Hamid Karzai tried to steal an election and only yesterday, two chaotic months after the vote, agreed to Western pressure and accepted that he had been caught, red-handedly stealing almost a million votes. Afghanistan will now hold a second-round run-off on November 7.

The United Nations knew what the jig in Kabul was, but instead of blowing the whistle, it sacked the would-be whistle-blower on its staff.

And in Washington, a damning report by General Stanley McChrystal has shredded the last skerrick of credibility for the US-led effort to stabilise Afghanistan – he says it will fail in the absence of about 45,000 more soldiers and a radical new strategy.

Karzai blinked first after he claimed that as a victim of Western interference and media exaggeration, he should not be forced to a run-off contest with his nearest poll rival, Abdullah Abdullah.

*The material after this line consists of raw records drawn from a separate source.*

(** [forward] up to its wait for the stop channel, and what it returns after it. *)
Definition forward_start (pf : PortForwarder) (os : Sockets) : PortForwarder * Sockets * option error :=
  let '(ports, ls, os, success) := listen_ports (pf_addresses pf) (pf_ports pf) os in
  let pf' := MkPortForwarder (pf_addresses pf) ports (pf_listeners pf ++ ls) (pf_requestID pf) success in
  (pf', os, if success then None else Some (Errorf "unable to listen on any of the requested ports")).

(** [Close]. *)
Definition Close (pf : PortForwarder) (os : Sockets) : Sockets := os ∖ list_to_set (pf_listeners pf).

(** [ForwardPorts] with a dialer that answers with [dialed], until it is stopped with
    [sent] in its error channel. *)
Definition ForwardPorts (pf : PortForwarder) (dialed : option error) (sent : option error) (os : Sockets)
  : PortForwarder * Sockets * option error :=
  match dialed with
  | Some e => (pf, Close pf os, Some (ErrorfV "error upgrading connection" e))
  | None =>
      let '(pf, os, err) := forward_start pf os in
      (pf, Close pf os, match err with Some e => Some e | None => sent end)
  end.

(** [GetPorts], with a Ready channel. *)
Definition GetPorts (pf : PortForwarder) : outcome (list ForwardedPort) :=
  if pf_ready pf then Ret (pf_ports pf) else Fail (Errorf "listeners not ready").
End listen.

(** ** Connections *)

(** [nextRequestID], an [int]. *)
Definition nextRequestID (pf : PortForwarder) : Z * PortForwarder :=
  (pf_requestID pf,
   MkPortForwarder (pf_addresses pf) (pf_ports pf) (pf_listeners pf) (wrap64 (pf_requestID pf + 1)) (pf_ready pf)).

Record Headers := MkHeaders { h_StreamType : string; h_Port : string; h_RequestID : string }.

(** The streams [handleConnection] asks for: the error stream, then, if it was created,
    the data stream. *)
Definition handleConnection (create : Headers → bool) (port : ForwardedPort) (pf : PortForwarder)
  : list Headers * PortForwarder :=
  let '(id, pf) := nextRequestID pf in
  let he := MkHeaders "error" (Itoa (Remote port)) (Itoa id) in
  if create he then ([he; MkHeaders "data" (Itoa (Remote port)) (Itoa id)], pf) else ([he], pf).

Fixpoint handle_all (create : Headers → bool) (conns : list ForwardedPort) (pf : PortForwarder)
  : list (list Headers) * PortForwarder :=
  match conns with
  | [] => ([], pf)
  | port :: conns =>
      let '(hs, pf) := handleConnection create port pf in
      let '(hss, pf) := handle_all create conns pf in
      (hs :: hss, pf)
  end.

(** The error channel holds one error: a report about a missing [socat] is kept if there
    is room. *)
Definition report_error (message : option string) (errChan : option string) : option string :=
  match message with
  | Some m => if Contains m "failed to find socat" then
                match errChan with None => Some m | Some e => Some e end
              else errChan
  | None => errChan
  end.

(** ** [portForward] of the connection *)

Record ManagerPod := MkManagerPod { mp_Name : string; mp_deleting : bool; mp_PodReady : bool; mp_ready : list bool }.

(** [util.AllContainerIsRunning]. *)
Definition AllContainerIsRunning (pod : ManagerPod) : bool := mp_PodReady pod && forallb id (mp_ready pod).

(** [GetRunningPodList], on what the API server listed. *)
Definition GetRunningPodList (listed : outcome (list ManagerPod)) : outcome (list ManagerPod) :=
  items ← listed;
  match remove_loop (λ p, mp_deleting p || negb (AllContainerIsRunning p)) items with
  | [] => Fail (Errorf "can not found any running pod")
  | items => Ret items
  end.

The US President, Barack Obama, at the weekend signalled no new troops until Washington has a legitimate partner in Kabul.

After the release on Monday of the Electoral Complaints Commission's findings in Kabul, it is hard to understand how the words "Karzai" and "legitimate" can appear in the same sentence.

The commission's findings leave Karzai with less than 50 per cent of the vote, circumstances in which the Afghan constitution demands a second ballot.

Despite the new poll, the electoral crisis is not over. Given a widely held view that Karzai would probably have won without cheating in the first round, there are doubts about his ability to retain the supporters who did vote for him on August 20, especially those who had to stare down Taliban threats and violence to get to the polls.

And that paves the way for what diplomats warned of in interviews with the Herald in Kabul before the election.

Apart from his campaign's rigging of the vote, the other plank in Karzai's strategy was a series of vote-buying deals with tribal elders and some of the country's most notorious warlords and abusers of human rights.

Warning that Karzai had traded away sufficient power to render himself a political eunuch, one diplomat warned: "A run-off is too dangerous for Karzai. Already, he has promised too much and what he'd have to offer in another round would bankrupt the nation. He barter[ed] the power of the state for the moment of the election."